• **Work to complete**
The required output is the exact run of lines below that opens at the line with "inl e => inl e" and closes at the line with "NilEmpty.string_of_int (Z.to_int z).".

• **Records for this exercise**
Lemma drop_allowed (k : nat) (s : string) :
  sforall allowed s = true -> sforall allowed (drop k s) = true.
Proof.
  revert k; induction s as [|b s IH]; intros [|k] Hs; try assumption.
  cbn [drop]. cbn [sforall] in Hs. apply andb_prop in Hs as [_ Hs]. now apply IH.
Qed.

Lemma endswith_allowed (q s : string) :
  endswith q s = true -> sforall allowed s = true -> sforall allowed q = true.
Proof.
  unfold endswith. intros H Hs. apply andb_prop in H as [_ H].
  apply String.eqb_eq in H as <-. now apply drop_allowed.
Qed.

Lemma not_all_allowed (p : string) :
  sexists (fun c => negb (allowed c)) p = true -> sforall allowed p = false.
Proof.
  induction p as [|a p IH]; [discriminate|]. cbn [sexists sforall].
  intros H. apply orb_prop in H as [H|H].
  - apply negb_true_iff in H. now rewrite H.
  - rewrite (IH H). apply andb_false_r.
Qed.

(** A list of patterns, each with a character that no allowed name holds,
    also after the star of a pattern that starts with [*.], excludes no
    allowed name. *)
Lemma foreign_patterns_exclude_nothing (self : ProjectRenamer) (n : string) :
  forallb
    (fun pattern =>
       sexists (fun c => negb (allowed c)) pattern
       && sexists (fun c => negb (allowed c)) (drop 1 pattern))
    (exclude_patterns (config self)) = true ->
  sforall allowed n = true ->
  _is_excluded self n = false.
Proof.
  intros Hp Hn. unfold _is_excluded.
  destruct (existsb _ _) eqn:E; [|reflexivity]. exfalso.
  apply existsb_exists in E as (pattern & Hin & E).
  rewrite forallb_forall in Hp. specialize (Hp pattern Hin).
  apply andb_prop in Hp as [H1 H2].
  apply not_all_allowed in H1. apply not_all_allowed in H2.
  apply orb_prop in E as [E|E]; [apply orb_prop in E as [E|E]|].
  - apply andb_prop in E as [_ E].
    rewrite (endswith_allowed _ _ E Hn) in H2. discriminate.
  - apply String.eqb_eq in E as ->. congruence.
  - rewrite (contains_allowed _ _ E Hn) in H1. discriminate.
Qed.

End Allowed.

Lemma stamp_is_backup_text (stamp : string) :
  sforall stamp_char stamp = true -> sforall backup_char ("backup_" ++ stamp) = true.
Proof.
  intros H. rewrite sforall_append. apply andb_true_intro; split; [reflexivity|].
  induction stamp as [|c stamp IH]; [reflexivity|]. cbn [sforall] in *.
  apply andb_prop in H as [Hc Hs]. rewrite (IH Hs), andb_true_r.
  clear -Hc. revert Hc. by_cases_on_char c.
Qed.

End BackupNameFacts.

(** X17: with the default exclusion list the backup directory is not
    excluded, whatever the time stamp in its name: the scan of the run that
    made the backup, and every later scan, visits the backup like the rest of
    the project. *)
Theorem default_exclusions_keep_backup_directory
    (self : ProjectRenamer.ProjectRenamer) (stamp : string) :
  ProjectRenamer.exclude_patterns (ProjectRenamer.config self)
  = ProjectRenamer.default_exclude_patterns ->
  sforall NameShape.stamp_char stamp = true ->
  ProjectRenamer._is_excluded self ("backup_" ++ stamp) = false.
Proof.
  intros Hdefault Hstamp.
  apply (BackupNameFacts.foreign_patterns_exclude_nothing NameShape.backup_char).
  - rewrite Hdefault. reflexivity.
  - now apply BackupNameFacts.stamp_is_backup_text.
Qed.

--

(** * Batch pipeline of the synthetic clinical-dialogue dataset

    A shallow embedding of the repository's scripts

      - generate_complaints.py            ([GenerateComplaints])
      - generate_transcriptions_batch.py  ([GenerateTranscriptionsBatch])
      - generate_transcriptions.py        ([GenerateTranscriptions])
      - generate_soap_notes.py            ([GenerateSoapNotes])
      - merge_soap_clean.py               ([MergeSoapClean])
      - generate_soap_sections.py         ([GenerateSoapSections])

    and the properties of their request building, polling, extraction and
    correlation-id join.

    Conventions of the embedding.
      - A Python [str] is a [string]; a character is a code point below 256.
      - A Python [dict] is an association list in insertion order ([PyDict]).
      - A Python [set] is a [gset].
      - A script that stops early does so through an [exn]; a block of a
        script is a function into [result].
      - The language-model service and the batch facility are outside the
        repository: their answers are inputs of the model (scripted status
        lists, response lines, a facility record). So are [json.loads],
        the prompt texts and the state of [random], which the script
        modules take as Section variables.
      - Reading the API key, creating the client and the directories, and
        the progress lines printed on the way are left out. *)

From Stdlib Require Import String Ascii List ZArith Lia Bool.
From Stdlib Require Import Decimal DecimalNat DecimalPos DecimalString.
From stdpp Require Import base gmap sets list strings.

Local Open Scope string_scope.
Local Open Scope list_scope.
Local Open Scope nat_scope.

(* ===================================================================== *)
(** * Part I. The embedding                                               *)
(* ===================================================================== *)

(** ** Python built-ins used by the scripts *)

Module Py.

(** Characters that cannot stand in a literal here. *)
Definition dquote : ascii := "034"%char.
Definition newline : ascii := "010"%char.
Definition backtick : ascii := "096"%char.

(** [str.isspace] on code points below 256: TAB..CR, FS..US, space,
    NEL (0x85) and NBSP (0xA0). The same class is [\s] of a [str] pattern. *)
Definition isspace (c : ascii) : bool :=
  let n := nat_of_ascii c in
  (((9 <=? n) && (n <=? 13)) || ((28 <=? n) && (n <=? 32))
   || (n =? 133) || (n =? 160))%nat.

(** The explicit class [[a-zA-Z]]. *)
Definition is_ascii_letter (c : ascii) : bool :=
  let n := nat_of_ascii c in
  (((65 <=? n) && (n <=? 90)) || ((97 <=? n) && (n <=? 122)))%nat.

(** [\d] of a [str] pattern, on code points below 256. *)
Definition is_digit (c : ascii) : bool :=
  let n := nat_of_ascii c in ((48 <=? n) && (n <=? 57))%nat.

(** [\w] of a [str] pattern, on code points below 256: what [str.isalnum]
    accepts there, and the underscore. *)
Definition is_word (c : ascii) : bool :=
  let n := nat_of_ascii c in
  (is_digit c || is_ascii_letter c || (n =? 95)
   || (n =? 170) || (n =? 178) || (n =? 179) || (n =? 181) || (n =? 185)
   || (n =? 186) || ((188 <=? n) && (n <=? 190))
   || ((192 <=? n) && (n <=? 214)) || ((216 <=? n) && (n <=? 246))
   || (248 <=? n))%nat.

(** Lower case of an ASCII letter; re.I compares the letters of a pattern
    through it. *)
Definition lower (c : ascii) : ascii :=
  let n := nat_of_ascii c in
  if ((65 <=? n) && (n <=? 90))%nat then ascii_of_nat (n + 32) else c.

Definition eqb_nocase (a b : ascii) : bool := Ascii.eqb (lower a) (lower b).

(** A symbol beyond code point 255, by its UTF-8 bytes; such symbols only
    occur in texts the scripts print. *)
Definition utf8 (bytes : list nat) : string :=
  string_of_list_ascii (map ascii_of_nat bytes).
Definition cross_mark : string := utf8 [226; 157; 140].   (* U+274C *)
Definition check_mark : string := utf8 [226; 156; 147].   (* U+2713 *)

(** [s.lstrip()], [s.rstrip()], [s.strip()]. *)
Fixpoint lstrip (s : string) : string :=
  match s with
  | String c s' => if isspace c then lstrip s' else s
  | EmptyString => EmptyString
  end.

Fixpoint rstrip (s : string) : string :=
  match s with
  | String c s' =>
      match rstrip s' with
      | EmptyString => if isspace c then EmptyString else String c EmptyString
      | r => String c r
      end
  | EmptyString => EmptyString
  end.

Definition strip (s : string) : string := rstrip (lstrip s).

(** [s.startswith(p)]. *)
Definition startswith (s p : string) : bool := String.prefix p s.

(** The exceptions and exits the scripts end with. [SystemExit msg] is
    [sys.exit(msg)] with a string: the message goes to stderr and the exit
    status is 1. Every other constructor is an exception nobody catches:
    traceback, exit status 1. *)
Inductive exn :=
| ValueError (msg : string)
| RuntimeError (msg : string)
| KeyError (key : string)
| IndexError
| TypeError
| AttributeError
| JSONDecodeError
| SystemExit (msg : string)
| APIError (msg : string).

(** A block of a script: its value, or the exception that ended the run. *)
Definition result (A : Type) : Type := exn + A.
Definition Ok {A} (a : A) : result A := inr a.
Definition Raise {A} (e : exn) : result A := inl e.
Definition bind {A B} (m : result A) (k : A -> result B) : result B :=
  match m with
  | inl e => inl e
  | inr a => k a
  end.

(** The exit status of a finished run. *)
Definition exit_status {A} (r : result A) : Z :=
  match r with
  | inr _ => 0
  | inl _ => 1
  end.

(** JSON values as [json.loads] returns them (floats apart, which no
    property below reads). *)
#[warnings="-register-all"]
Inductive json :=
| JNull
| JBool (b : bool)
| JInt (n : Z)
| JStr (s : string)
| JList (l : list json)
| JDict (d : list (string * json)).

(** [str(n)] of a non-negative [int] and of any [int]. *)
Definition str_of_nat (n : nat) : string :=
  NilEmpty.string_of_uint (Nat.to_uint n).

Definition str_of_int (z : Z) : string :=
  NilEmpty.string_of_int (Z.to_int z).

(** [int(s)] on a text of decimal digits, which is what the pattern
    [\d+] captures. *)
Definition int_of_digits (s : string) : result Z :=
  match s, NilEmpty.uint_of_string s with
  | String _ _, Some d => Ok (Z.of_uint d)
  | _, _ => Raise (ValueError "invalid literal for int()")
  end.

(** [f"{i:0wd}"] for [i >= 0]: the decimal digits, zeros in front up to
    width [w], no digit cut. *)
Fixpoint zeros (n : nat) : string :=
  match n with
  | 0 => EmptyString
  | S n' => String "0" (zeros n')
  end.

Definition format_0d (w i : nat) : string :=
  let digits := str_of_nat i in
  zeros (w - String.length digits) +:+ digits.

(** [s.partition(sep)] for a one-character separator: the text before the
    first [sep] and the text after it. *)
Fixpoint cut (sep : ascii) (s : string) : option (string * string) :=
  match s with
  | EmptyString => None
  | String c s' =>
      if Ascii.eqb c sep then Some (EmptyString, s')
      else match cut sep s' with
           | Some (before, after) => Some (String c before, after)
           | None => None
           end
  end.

---

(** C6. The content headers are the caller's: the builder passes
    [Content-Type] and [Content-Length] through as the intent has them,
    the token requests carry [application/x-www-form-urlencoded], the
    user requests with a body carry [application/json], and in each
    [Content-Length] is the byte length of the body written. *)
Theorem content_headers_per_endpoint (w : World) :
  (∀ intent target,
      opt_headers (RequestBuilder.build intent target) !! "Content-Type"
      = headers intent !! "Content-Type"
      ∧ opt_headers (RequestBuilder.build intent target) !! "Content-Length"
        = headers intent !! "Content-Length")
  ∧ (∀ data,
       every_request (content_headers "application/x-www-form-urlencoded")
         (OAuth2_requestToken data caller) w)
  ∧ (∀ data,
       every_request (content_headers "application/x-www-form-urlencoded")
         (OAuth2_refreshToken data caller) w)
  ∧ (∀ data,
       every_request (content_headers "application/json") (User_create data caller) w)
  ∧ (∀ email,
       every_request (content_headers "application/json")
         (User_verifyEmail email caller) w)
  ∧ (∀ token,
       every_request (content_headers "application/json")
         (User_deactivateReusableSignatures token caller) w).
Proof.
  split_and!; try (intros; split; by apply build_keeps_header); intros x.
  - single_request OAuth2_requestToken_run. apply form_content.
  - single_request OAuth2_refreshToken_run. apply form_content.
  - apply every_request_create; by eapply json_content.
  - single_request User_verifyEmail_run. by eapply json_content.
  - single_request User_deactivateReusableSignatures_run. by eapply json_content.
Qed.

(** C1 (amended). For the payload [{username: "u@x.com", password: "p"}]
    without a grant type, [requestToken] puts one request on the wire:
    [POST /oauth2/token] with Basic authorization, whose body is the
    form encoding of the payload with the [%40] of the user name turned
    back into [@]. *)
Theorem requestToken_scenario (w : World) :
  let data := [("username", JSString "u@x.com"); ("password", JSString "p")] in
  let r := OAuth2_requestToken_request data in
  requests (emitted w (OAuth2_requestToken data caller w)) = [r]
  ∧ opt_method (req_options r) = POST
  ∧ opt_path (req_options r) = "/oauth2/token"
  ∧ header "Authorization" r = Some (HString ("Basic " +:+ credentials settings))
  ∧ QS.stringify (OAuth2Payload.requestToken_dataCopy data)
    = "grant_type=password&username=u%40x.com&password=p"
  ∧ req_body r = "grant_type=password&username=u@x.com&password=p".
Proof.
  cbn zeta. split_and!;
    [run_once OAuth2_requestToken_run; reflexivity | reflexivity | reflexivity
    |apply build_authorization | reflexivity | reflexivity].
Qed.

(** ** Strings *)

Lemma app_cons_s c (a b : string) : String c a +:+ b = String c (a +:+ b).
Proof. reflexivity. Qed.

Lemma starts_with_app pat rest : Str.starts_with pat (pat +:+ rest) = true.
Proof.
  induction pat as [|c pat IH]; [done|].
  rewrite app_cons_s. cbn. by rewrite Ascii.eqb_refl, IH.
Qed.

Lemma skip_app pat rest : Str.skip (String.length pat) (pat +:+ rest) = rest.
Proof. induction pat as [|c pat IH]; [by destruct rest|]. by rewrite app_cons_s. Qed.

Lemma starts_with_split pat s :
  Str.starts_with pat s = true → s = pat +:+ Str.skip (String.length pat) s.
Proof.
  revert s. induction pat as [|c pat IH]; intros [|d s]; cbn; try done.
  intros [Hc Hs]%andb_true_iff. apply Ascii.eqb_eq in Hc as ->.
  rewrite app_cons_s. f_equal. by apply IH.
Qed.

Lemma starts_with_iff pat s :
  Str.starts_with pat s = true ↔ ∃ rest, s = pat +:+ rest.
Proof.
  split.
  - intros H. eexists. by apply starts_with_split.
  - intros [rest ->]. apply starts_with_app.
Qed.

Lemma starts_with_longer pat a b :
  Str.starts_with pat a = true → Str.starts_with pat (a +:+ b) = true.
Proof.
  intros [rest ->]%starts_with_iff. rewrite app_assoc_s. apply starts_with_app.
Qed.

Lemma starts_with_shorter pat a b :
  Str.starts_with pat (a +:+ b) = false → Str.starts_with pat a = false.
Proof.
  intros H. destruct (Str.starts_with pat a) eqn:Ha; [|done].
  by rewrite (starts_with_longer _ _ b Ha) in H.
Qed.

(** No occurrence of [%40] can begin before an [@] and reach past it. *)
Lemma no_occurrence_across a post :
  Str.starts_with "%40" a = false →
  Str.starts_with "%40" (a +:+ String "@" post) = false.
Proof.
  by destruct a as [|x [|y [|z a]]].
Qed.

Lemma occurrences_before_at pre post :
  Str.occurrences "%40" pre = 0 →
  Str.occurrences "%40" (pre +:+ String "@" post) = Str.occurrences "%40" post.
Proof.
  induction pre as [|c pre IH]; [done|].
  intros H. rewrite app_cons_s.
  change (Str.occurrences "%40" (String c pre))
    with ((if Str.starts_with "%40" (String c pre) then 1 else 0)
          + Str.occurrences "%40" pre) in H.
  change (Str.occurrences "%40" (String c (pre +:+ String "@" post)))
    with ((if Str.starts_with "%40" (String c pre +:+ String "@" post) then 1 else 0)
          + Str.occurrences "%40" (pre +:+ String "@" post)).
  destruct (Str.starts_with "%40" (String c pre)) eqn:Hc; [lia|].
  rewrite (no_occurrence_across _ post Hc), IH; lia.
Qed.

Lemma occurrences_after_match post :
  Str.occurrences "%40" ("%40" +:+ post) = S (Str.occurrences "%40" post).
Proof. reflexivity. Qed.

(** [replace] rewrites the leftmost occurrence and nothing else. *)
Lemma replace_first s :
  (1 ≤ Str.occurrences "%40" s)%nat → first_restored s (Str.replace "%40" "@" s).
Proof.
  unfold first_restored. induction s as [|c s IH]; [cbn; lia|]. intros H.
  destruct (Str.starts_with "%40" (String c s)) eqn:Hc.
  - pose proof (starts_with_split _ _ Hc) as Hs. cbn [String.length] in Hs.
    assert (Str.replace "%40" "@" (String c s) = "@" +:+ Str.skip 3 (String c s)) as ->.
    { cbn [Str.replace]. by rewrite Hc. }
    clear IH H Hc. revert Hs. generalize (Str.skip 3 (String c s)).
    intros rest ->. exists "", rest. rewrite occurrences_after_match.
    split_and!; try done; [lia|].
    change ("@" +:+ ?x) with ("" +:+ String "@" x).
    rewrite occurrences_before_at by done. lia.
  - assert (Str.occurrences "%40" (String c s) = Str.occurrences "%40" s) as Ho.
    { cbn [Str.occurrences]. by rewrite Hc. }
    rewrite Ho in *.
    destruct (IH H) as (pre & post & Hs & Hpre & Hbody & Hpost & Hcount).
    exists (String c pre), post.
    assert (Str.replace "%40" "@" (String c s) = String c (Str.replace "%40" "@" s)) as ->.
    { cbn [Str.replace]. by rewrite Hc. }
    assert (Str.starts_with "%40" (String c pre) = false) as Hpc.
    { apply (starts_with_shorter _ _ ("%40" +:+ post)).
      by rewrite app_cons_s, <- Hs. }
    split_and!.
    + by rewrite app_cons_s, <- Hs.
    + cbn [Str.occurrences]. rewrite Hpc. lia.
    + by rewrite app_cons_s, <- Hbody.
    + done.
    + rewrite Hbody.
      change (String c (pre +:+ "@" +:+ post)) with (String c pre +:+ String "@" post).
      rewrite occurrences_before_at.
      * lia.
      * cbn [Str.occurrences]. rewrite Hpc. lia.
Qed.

• **Answer space**
  | inl e => inl e
  | inr a => k a
  end.

(** The exit status of a finished run. *)
Definition exit_status {A} (r : result A) : Z :=
  match r with
  | inr _ => 0
  | inl _ => 1
  end.

(** JSON values as [json.loads] returns them (floats apart, which no
    property below reads). *)
#[warnings="-register-all"]
Inductive json :=
| JNull
| JBool (b : bool)
| JInt (n : Z)
| JStr (s : string)
| JList (l : list json)
| JDict (d : list (string * json)).

(** [str(n)] of a non-negative [int] and of any [int]. *)
Definition str_of_nat (n : nat) : string :=
  NilEmpty.string_of_uint (Nat.to_uint n).

Definition str_of_int (z : Z) : string :=
  NilEmpty.string_of_int (Z.to_int z).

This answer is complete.